Thinking about the future of my daughter Giulia, a physically beautiful and completely naive woman with autism. She could inevitably arouse the interest of some unfortunate caregiver who, indifferent to her fragility, could take advantage of her, as unfortunately we often read in the news.
Many autistic women like Giulia are often designated victims of abuse or bullying, because of their inability to be able to make social signals to express their situations. But how can Giulia ask for help in this case?
As a child, I tried to hide my disability
I’m 20 years old and was born without my left hand. Daughter of a Nigerian mother and Italian father, in elementary and middle school, I often clashed with the excessiveness of my peers, sometimes bordering on unfair treatment.
But I didn’t want to point out to people that I was missing something. I hid my disability. The paradox is that I have never had any problems with my condition. I never thought I was missing something, but I also didn’t want them to look at me with pity.

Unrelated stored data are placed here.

(* ===== verification/Merge.v ===== *)
(** De-duplication and merge of fingerprints: [FingerprintTaskRunner] of
    [fingerprinter/runner.py] from [_process_sources] to [_merge_fingerprint].

    Every function of this part works on deep copies of its arguments, and the
    fingerprints that come in do not share structure, so fingerprints are plain
    values here.  Fresh identifiers ([uuid.uuid4]) are a parameter. *)
From stdpp Require Import base sets list strings.
From Stdlib Require Import Ascii ZArith Lia.
From S2P Require Import Prelude PyStr PyNum PyVal DateParse Formatters.
From S2P Require Import ProductEap ProductFuse Fingerprints.

Open Scope string_scope.

(** ** Dicts keyed by arbitrary hashable values *)

Section value_keys.
Context {A : Type}.
Implicit Types (k : pyval) (d : list (pyval * A)).

Fixpoint kget k d : option A :=
  match d with
  | [] => None
  | (k', a) :: d => if py_eq k' k then Some a else kget k d
  end.

Fixpoint kset k (a : A) d : list (pyval * A) :=
  match d with
  | [] => [(k, a)]
  | (k', a') :: d => if py_eq k' k then (k', a) :: d else (k', a') :: kset k a d
  end.

(** [d.pop(k, None)] *)
Fixpoint kpop k d : option A * list (pyval * A) :=
  match d with
  | [] => (None, [])
  | (k', a) :: d => if py_eq k' k then (Some a, d) else let r := kpop k d in (r.1, (k', a) :: r.2)
  end.
End value_keys.

(** Using a key: unhashable ones raise. *)
Definition as_key (v : pyval) : Res pyval := if hashable v then Ok v else Err TypeError.

(** A fingerprint read with [.get] and then tested: [None] and the empty dict
    are both false. *)
Definition truthy_fp (o : option pydict) : option pydict :=
  match o with Some (kv :: d) => Some (kv :: d) | _ => None end.

(** ** Constants *)

Definition NETWORK_IDENTIFICATION_KEYS : list string := ["subscription_manager_id"; "bios_uuid"].
Definition VCENTER_IDENTIFICATION_KEYS : list string := ["vm_uuid"].
Definition SATELLITE_IDENTIFICATION_KEYS : list string := ["subscription_manager_id"].
Definition NETWORK_SATELLITE_MERGE_KEYS : list (string * string) :=
  [("subscription_manager_id", "subscription_manager_id"); ("mac_addresses", "mac_addresses")].
Definition NETWORK_VCENTER_MERGE_KEYS : list (string * string) :=
  [("bios_uuid", "vm_uuid"); ("mac_addresses", "mac_addresses")].

Definition RAW_DATE_KEYS : list (string * list string) :=
  [("date_filesystem_create", ["%Y-%m-%d"]);
   ("date_anaconda_log", ["%Y-%m-%d"]);
   ("registration_time", ["%Y-%m-%d %H:%M:%S"; "%Y-%m-%d %H:%M:%S %z"]);
   ("date_machine_id", ["%Y-%m-%d"]);
   ("creation_timestamp", ["%Y-%m-%dT%H:%M:%S%z"])].

(** The argument [reverse_priority_keys]: absent, a [set] or a [tuple]. *)
Inductive key_collection : Type :=
| KNone
| KSet (keys : list string)
| KTuple (keys : list string).

(** ** [_merge_fingerprint] *)

Definition non_fact_keys : list string := [ENTITLEMENTS_KEY; META_DATA_KEY; PRODUCTS_KEY].

(** [fp.get(META_DATA_KEY, {}).get(key, {}).get("has_sudo", False)] *)
Definition has_sudo (fp : pydict) (key : string) : Res bool :=
  m ← vget_default (VDict fp) META_DATA_KEY (VDict []);
  entry ← vget_default m key (VDict []);
  b ← vget_default entry "has_sudo" (VBool false);
  Ok (truthy b).

(** Whether the merged value replaces the one of a key that both have. *)
Definition overrides (priority to_merge : pydict) (key : string) : Res bool :=
  p ← dget_exn key priority;
  t ← dget_exn key to_merge;
  if is_none p && negb (is_none t) then Ok true else
  priority_sudo ← has_sudo priority key;
  to_merge_sudo ← has_sudo to_merge key;
  Ok (negb priority_sudo && to_merge_sudo).

(** The keys taken from [to_merge].  Python iterates over a set here, in an
    unspecified order; the results below do not depend on it. *)
Definition keys_to_add (priority to_merge : pydict) (reverse : key_collection) : Res (list string) :=
  let new_keys := filter (fun k => k ∉ dkeys priority) (dkeys to_merge) in
  let reversed := match reverse with KSet ks => ks | KNone | KTuple _ => [] end in
  let common := filter (fun k => k ∉ non_fact_keys)
                  (filter (fun k => k ∈ dkeys to_merge) (dkeys priority)) in
  replaced ← filterM (overrides priority to_merge) common;
  Ok (dedup (new_keys ++ reversed ++ replaced)%list).

Definition merge_fact (to_merge priority : pydict) (key : string) : Res pydict :=
  meta ← dget_exn META_DATA_KEY to_merge;
  entry ← getitem meta key;
  priority ← set_nested priority META_DATA_KEY key entry;
  Ok (dset key (dget_none key to_merge) priority).

Definition merge_sources (priority to_merge : pydict) : Res pydict :=
  ps ← (v ← dget_exn SOURCES_KEY priority; as_dict "keys" v);
  ts ← (v ← dget_exn SOURCES_KEY to_merge; as_dict "keys" v);
  Ok (dset SOURCES_KEY
        (VDict (foldl (fun d '(k, v) => if dmem k d then d else dset k v d) ps ts)) priority).

(** [f"{entitlement.get('name', '_')}:{entitlement.get('entitlement_id', '_')}"] *)
Definition entitlement_id (e : pyval) : Res string :=
  n ← vget_default e "name" (VStr "_");
  i ← vget_default e "entitlement_id" (VStr "_");
  Ok (py_str n +:+ ":" +:+ py_str i).

(** The loop that removes duplicate entitlements: the dict of those seen and
    the list built. *)
Definition unique_entitlement (st : pydict * list pyval) (e : pyval) :
    Res (pydict * list pyval) :=
  let '(seen, l) := st in
  i ← entitlement_id e;
  Ok (if is_none (dget_none i seen) then (dset i e seen, (l ++ [e])%list) else (seen, l)).

(** [a + b] on lists *)
Definition list_concat (a b : pyval) : Res (list pyval) :=
  match a, b with VList x, VList y => Ok (x ++ y)%list | _, _ => Err TypeError end.

Definition merge_entitlements (priority to_merge : pydict) : Res pydict :=
  if negb (truthy (dget_none ENTITLEMENTS_KEY to_merge)) then Ok priority else
  combined ← list_concat (default (VList []) (dget ENTITLEMENTS_KEY priority))
                         (default (VList []) (dget ENTITLEMENTS_KEY to_merge));
  st ← foldM unique_entitlement ([], []) combined;
  Ok (dset ENTITLEMENTS_KEY (VList st.2) priority).

(** [priority_prod_dict[prod[NAME_KEY]] = prod] *)
Definition product_key (prod : pyval) : Res pyval := n ← getitem prod NAME_KEY; as_key n.

Definition index_product (d : list (pyval * pyval)) (prod : pyval) : Res (list (pyval * pyval)) :=
  n ← product_key prod; Ok (kset n prod d).

(** One product of [to_merge]; [merge_prod.get] raises when the priority
    fingerprint has no product of that name. *)
Definition merge_product (d : list (pyval * pyval)) (prod : pyval) : Res (list (pyval * pyval)) :=
  n ← product_key prod;
  let merge_prod := default VNone (kget n d) in
  presence ← vget merge_prod PRESENCE_KEY;
  if negb (truthy merge_prod) || negb (py_eq presence (VStr "absent"))
  then Ok (if is_none merge_prod then kset n prod d else d)
  else
    p ← vget prod PRESENCE_KEY;
    Ok (if negb (py_eq p (VStr "absent")) then kset n prod d else d).

Definition merge_products (priority to_merge : pydict) : Res pydict :=
  let ts := dget_none PRODUCTS_KEY to_merge in
  if negb (truthy ts) then Ok priority else
  match dget PRODUCTS_KEY priority with
  | None => Ok (dset PRODUCTS_KEY ts priority)
  | Some ps =>
      pl ← py_iter ps;
      d ← foldM index_product [] pl;
      tl ← py_iter ts;
      d ← foldM merge_product d tl;
      Ok (dset PRODUCTS_KEY (VList d.*2) priority)
  end.

Definition _merge_fingerprint (priority to_merge : pydict) (reverse : key_collection) : Res pydict :=
  ks ← keys_to_add priority to_merge reverse;
  p ← foldM (merge_fact to_merge) priority ks;
  p ← merge_sources p to_merge;
  p ← merge_entitlements p to_merge;
  merge_products p to_merge.

(** ** [_remove_duplicate_fingerprints] *)

(** One fingerprint of the inner loop: [unique_dict] and [no_global_id_list]. *)
Definition unique_step (id_key : string) (st : list (pyval * pydict) * list pydict) (fp : pydict) :
    Res (list (pyval * pydict) * list pydict) :=
  let '(unique_dict, no_global_id) := st in
  let v := dget_none id_key fp in
  if truthy v then
    k ← as_key v;
    match truthy_fp (kget k unique_dict) with
    | Some existing =>
        m ← _merge_fingerprint existing fp KNone;
        Ok (kset k m unique_dict, no_global_id)
    | None => Ok (kset k fp unique_dict, no_global_id)
    end
  else Ok (unique_dict, (no_global_id ++ [fp])%list).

But around the age of 16, I thought that my life was going to be harder than that of others, both because I’m with a disability and as a woman.
However, in the end, I reached many important milestones: I have many friends, I attended the university, and I participated in para-badminton sport, which is giving me so much satisfaction, so much so that I finished fifth at the 2019 World Cup.
Editor’s Comment
Women with disabilities suffer from the phenomenon of ‘multi-discrimination’. Multiple discrimination is the condition of discrimination experienced by a person not only by a single factor but of two or more factors. The basis of discrimination can be on two or more of the following factors: gender, sexual orientation, race or ethnic origin, disability, age, religion, or personal beliefs.
The combination of these dynamics of exclusion which we have seen – gender disparities, inequalities, and barriers that prevent full participation in social life and the enjoyment of their rights and fundamental freedoms – causes a multiplier effect. It makes these women more discriminated against than men with disabilities. They’re more likely to become victims of violence, assaults, and injustice, especially in domestic, family, or care contexts. Surviving within this culture however takes a lot of strength and courage.